Genomic Characterization of Chromosomal Insertions: Insights into the Mechanisms Underlying Chromothripsis
Author(s) -
Takema Kato,
Yuya Ouchi,
Hidehito Inagaki,
Yoshio Makita,
Seiji Mizuno,
Mitsuharu Kajita,
Tsutomu Ikeda,
Kazuhiro Takeuchi,
Hiroki Kurahashi
Publication year - 2017
Publication title -
cytogenetic and genome research
Language(s) - English
Resource type - Journals
SCImago Journal Rank - 0.571
H-Index - 88
ISSN - 1424-8581
DOI - 10.1159/000481586
Subject(s) - chromothripsis , biology , genetics , breakpoint , chromosomal rearrangement , chromosome , genome , trisomy , karyotype , gene , dna , genome instability , dna damage
Chromosomal insertions are rare structural rearrangements, and the molecular mechanisms underlying their origin are unknown. In this study, we used whole genome sequencing to analyze breakpoints and junction sequences in 4 patients with chromosomal insertions. Our analysis revealed that none of the 4 cases involved a simple insertion mediated by a 3-chromosomal breakage and rejoining events. The inserted fragments consisted of multiple pieces derived from a localized genomic region, which were shuffled and rejoined in a disorderly fashion with variable copy number alterations.

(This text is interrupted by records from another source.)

(** * Government-Website-Backend: listing queries, slugs and the auth gate

    A shallow embedding of the Express handlers of [routes/jobs.ts],
    [routes/admin.ts], [routes/auth.ts] and [middleware/requireAdmin.ts],
    with the Mongoose schemas they write through, followed by the
    properties the specification states about them.

    Conventions.
    - A JavaScript string is a sequence of UTF-16 code units.  The
      development carries the code units 0..255 (Rocq's [ascii]), the range
      in which [toLowerCase] is a per-unit map that needs no Unicode tables.
    - A JavaScript number is a finite value, kept exact as a rational, or one
      of [NaN], [+Infinity], [-Infinity].  The handlers compute on binary64
      doubles, whose sums, differences and products are the exact ones
      whenever the exact one is a double; what is stated of a computed
      offset is stated for the safe integers ([Num.isSafeInteger]), where
      that is the case.  [Double] has the paging arithmetic on doubles
      themselves, for the requests beyond that range.
    - A collection is the list of its documents in insertion order.  A
      handler takes the collection and returns the response together with
      the collection after the request.  Store operations succeed unless a
      schema validator or a unique index rejects the write.
    - Functions imported from modules outside this code base ([../auth.js],
      zod's format checks, [Date]) are fields of the classes [AuthLib] and
      [Runtime]; every result holds for all their instances. *)

From Stdlib Require Import List Bool Arith ZArith NArith QArith Qround Qminmax.
From Stdlib Require Import Lia Lqa String Ascii DecimalString DecimalN.
From Stdlib Require Import Sorting.Sorted Sorting.Permutation Lists.Finite.
From Stdlib Require Floats.PrimFloat Floats.FloatOps Floats.SpecFloat.
Import ListNotations.

Local Close Scope Q_scope.
Local Open Scope string_scope.
Local Open Scope list_scope.

(* ================================================================== *)
(** * Part I: the program *)
(* ================================================================== *)

(** ** JavaScript strings *)

Module Js.

Definition chars (s : string) : list ascii := list_ascii_of_string s.
Definition str (l : list ascii) : string := string_of_list_ascii l.

Definition between (lo hi : N) (c : ascii) : bool :=
  let n := N_of_ascii c in ((lo <=? n) && (n <=? hi))%N.

(** [\s], which is also what [trim()] removes: TAB, LF, VT, FF, CR, SPACE
    and NO-BREAK SPACE are its members below U+0100. *)
Definition isWhiteSpace (c : ascii) : bool :=
  between 9 13 c || between 32 32 c || between 160 160 c.

Definition isLower (c : ascii) : bool := between 97 122 c.
Definition isUpper (c : ascii) : bool := between 65 90 c.
Definition isDigit (c : ascii) : bool := between 48 57 c.
Definition isHyphen (c : ascii) : bool := between 45 45 c.
Definition isAlnum (c : ascii) : bool := isLower c || isDigit c.

Definition hyphen : ascii := "-"%char.
Definition backslash : ascii := ascii_of_nat 92.

(** [String.prototype.toLowerCase] on one code unit: A-Z, and the Latin-1
    capitals U+00C0..U+00DE except the multiplication sign U+00D7. *)
Definition lowerChar (c : ascii) : ascii :=
  if isUpper c || (between 192 222 c && negb (between 215 215 c))
  then ascii_of_N (N_of_ascii c + 32) else c.

Definition toLowerCase (s : string) : string := str (map lowerChar (chars s)).

Fixpoint dropWhile {A} (p : A -> bool) (l : list A) : list A :=
  match l with
  | [] => []
  | c :: t => if p c then dropWhile p t else l
  end.

Definition trimStart (l : list ascii) : list ascii := dropWhile isWhiteSpace l.
Definition trimEnd (l : list ascii) : list ascii :=
  rev (dropWhile isWhiteSpace (rev l)).

(** [String.prototype.trim] *)
Definition trim (s : string) : string := str (trimEnd (trimStart (chars s))).

(** [s.replace(/p+/g, r)] for a one-character class [p]: each maximal run
    of characters of the class becomes one [r], emitted where the run
    ends. *)
Fixpoint replaceRuns (p : ascii -> bool) (r : ascii) (l : list ascii) : list ascii :=
  match l with
  | [] => []
  | c :: t =>
      if p c then
        match t with
        | c' :: _ => if p c' then replaceRuns p r t else r :: replaceRuns p r t
        | [] => [r]
        end
      else c :: replaceRuns p r t
  end.

(** Template-literal rendering of a non-negative integer, [`${i}`]. *)
Definition decimal (n : N) : string := NilZero.string_of_uint (N.to_uint n).

(** Truthiness of a string: only the empty string is falsy. *)
Definition truthy (s : string) : bool := negb (s =? "").

(** [x || d] for an optional string [x]: [undefined] and the empty string
    give [d]. *)
Definition orDefault (x : option string) (d : string) : string :=
  match x with
  | Some s => if truthy s then s else d
  | None => d
  end.

End Js.

(** The 256 code units. *)
Definition everyChar : list ascii := map ascii_of_nat (seq 0 256).

(** ** JavaScript numbers *)

Inductive number : Type :=
| Finite (q : Q)
| NaN
| PosInfinity
| NegInfinity.

Module Num.

Local Open Scope Q_scope.

Definition ofZ (z : Z) : number := Finite (inject_Z z).
Definition ofNat (n : nat) : number := ofZ (Z.of_nat n).

(** [Number.isFinite] *)
Definition isFinite (n : number) : bool :=
  match n with Finite _ => true | _ => false end.

(** [Math.max] and [Math.min] of two arguments. *)
Definition max (a b : number) : number :=
  match a, b with
  | NaN, _ | _, NaN => NaN
  | PosInfinity, _ | _, PosInfinity => PosInfinity
  | NegInfinity, x | x, NegInfinity => x
  | Finite x, Finite y => Finite (if Qle_bool x y then y else x)
  end.

Definition min (a b : number) : number :=
  match a, b with
  | NaN, _ | _, NaN => NaN
  | NegInfinity, _ | _, NegInfinity => NegInfinity
  | PosInfinity, x | x, PosInfinity => x
  | Finite x, Finite y => Finite (if Qle_bool x y then x else y)
  end.

Definition neg (a : number) : number :=
  match a with
  | Finite x => Finite (- x)
  | NaN => NaN
  | PosInfinity => NegInfinity
  | NegInfinity => PosInfinity
  end.

Definition add (a b : number) : number :=
  match a, b with
  | NaN, _ | _, NaN => NaN
  | PosInfinity, NegInfinity | NegInfinity, PosInfinity => NaN
  | PosInfinity, _ | _, PosInfinity => PosInfinity
  | NegInfinity, _ | _, NegInfinity => NegInfinity
  | Finite x, Finite y => Finite (x + y)
  end.

Definition sub (a b : number) : number := add a (neg b).

(** An infinity scaled by a finite factor: the sign of the factor decides,
    and a zero factor gives [NaN]. *)
Definition scaleInf (positive : bool) (x : Q) : number :=
  match (0 ?= x)%Q with
  | Eq => NaN
  | Lt => if positive then PosInfinity else NegInfinity
  | Gt => if positive then NegInfinity else PosInfinity
  end.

The junctions were blunt ended or with short microhomologies or short microinsertions, suggesting the involvement of nonhomologous end-joining. In one case, analysis of the parental origin of the chromosomes using nucleotide variations within the insertion revealed that maternal chromosomal segments were inserted into the paternal chromosome. This patient also carried both maternal alleles, suggesting the presence of zygotic trisomy. These data indicate that chromosomal shattering may occur in association with trisomy rescue in the early postzygotic stage.